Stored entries

(* ===== verification/ReleaseExamples.v ===== *)
(** ReleaseExamples: evidence of a release from commands that succeed, and none
    from a test run that fails. *)
From S2P Require Import Prelude JsString JsMap Host TestHost JsTime JsJson JsParse JsPretty LabRequest CredentialVerifier BackupFiles BackupLib BackupRuns BackupExamples ReleaseEvidence.
#[local] Open Scope string_scope.
#[local] Open Scope list_scope.
#[local] Open Scope Z_scope.
#[local] Open Scope js_scope.

#[local] Existing Instances quick_host sample_process.

Definition says (s : Z) (out : jstr) : CommandResult := {| status := s; stdout := out; stderr := [] |}.
Definition end_line : jstr := [10%N].
(** A summary line of the test runner. *)
Definition tap (name count : jstr) : jstr := (8505%N :: js " " ++ name ++ js " " ++ count) ++ end_line.
Definition test_output : jstr :=
  js "ok" ++ end_line ++ tap "tests" "3" ++ tap "pass" "3" ++ tap "fail" "0" ++ tap "cancelled" "0" ++ tap "skipped" "0" ++ tap "todo" "0".
Definition scenario_output : jstr :=
  js "running" ++ end_line ++ quoted "{" ++ end_line ++ quoted "  'passed': true, 'results': [{'scenario': 'clone', 'passed': true, 'ms': 3}]}".

(** The commands of a clean checkout; the tests end with a status. *)
Definition commands (test_status : Z) : CommandRunner := fun command l cwd =>
  mret (if command =s? js "git" then
          (if includes l (js "rev-parse") then says 0 (js "c0ffee" ++ end_line) else if includes l (js "show") then says 0 (js "2026-01-01T12:00:00Z" ++ end_line) else says 0 [])
        else if command =s? js "npm" then
          (if includes l (js "test") then says test_status test_output else if includes l (js "scenarios") then says 0 scenario_output else says 0 [])
        else if command =s? js "python3" then says 0 (js "Python 3.12.1" ++ end_line) else says 1 []).

Definition checkout : Disk := {| files := [(js "/srv/repo/package-lock.json", js "{}")]; directories := []; checks := [] |}.
Definition release : GenerateEvidenceOptions :=
  {| repoRoot := js "repo"; outputPath := Some (js "evidence/release.json"); expectedCommit := Some (js "c0ffee"); allowDirty := false |}.
Abbreviation run_release := (generateReleaseEvidence (commands 0) release calm checkout).
Definition release_bundle : jsval := match run_release.1 with inr b => b | inl _ => JNull end.

Example failed_tests_no_evidence : returned (generateReleaseEvidence (commands 1) release calm checkout) = false.
Proof. vm_compute. reflexivity. Qed.
Example evidence_of_tests : parseTapSummary test_output = Ok (JObj [(js "tests", number_of 3); (js "pass", number_of 3); (js "fail", number_of 0); (js "cancelled", number_of 0);
  (js "skipped", number_of 0); (js "todo", number_of 0)]).
Proof. vm_compute. reflexivity. Qed.
Example evidence_of_scenarios : parseScenarioSummary scenario_output =
  Ok (JObj [(js "passed", JBool true); (js "count", number_of 1); (js "results", JArr [JObj [(js "scenario", JStr "clone"); (js "passed", JBool true)]])]).
Proof. vm_compute. reflexivity. Qed.

Lemma run_release_returns : returned run_release = true.
Proof. vm_compute. reflexivity. Qed.
Lemma returned_ends {A : Type} (r : (Failure + A) * Disk) (a : A) : returned r = true -> r = (inr (match r.1 with inr b => b | inl _ => a end), r.2).
Proof. by destruct r as [[e|b] d]. Qed.
Lemma run_release_ends : run_release = (inr release_bundle, run_release.2).
Proof. exact (returned_ends run_release JNull run_release_returns). Qed.

Lemma release_evidence_sound_witness :
  exists body, release_bundle = bundle_of body /\ witnessed (commands 0) release checkout body /\ len (printed release_bundle) <= MAX_BUNDLE_BYTES /\
    written release release_bundle run_release.2 /\ (json_clean release_bundle -> json_parse (utf8_decode (printed release_bundle)) = Ok release_bundle).
Proof.
  pose proof (release_evidence_sound (commands 0) release calm checkout release_bundle run_release.2) as Hx. pose proof run_release_ends as He.
  specialize (Hx He). exact Hx.
Defined.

◆ AIM OF THE TASK: Only a number is expected: the count of lines in the data that contain the word "false".

◆ SOLUTION FOR THIS PROBLEM: 2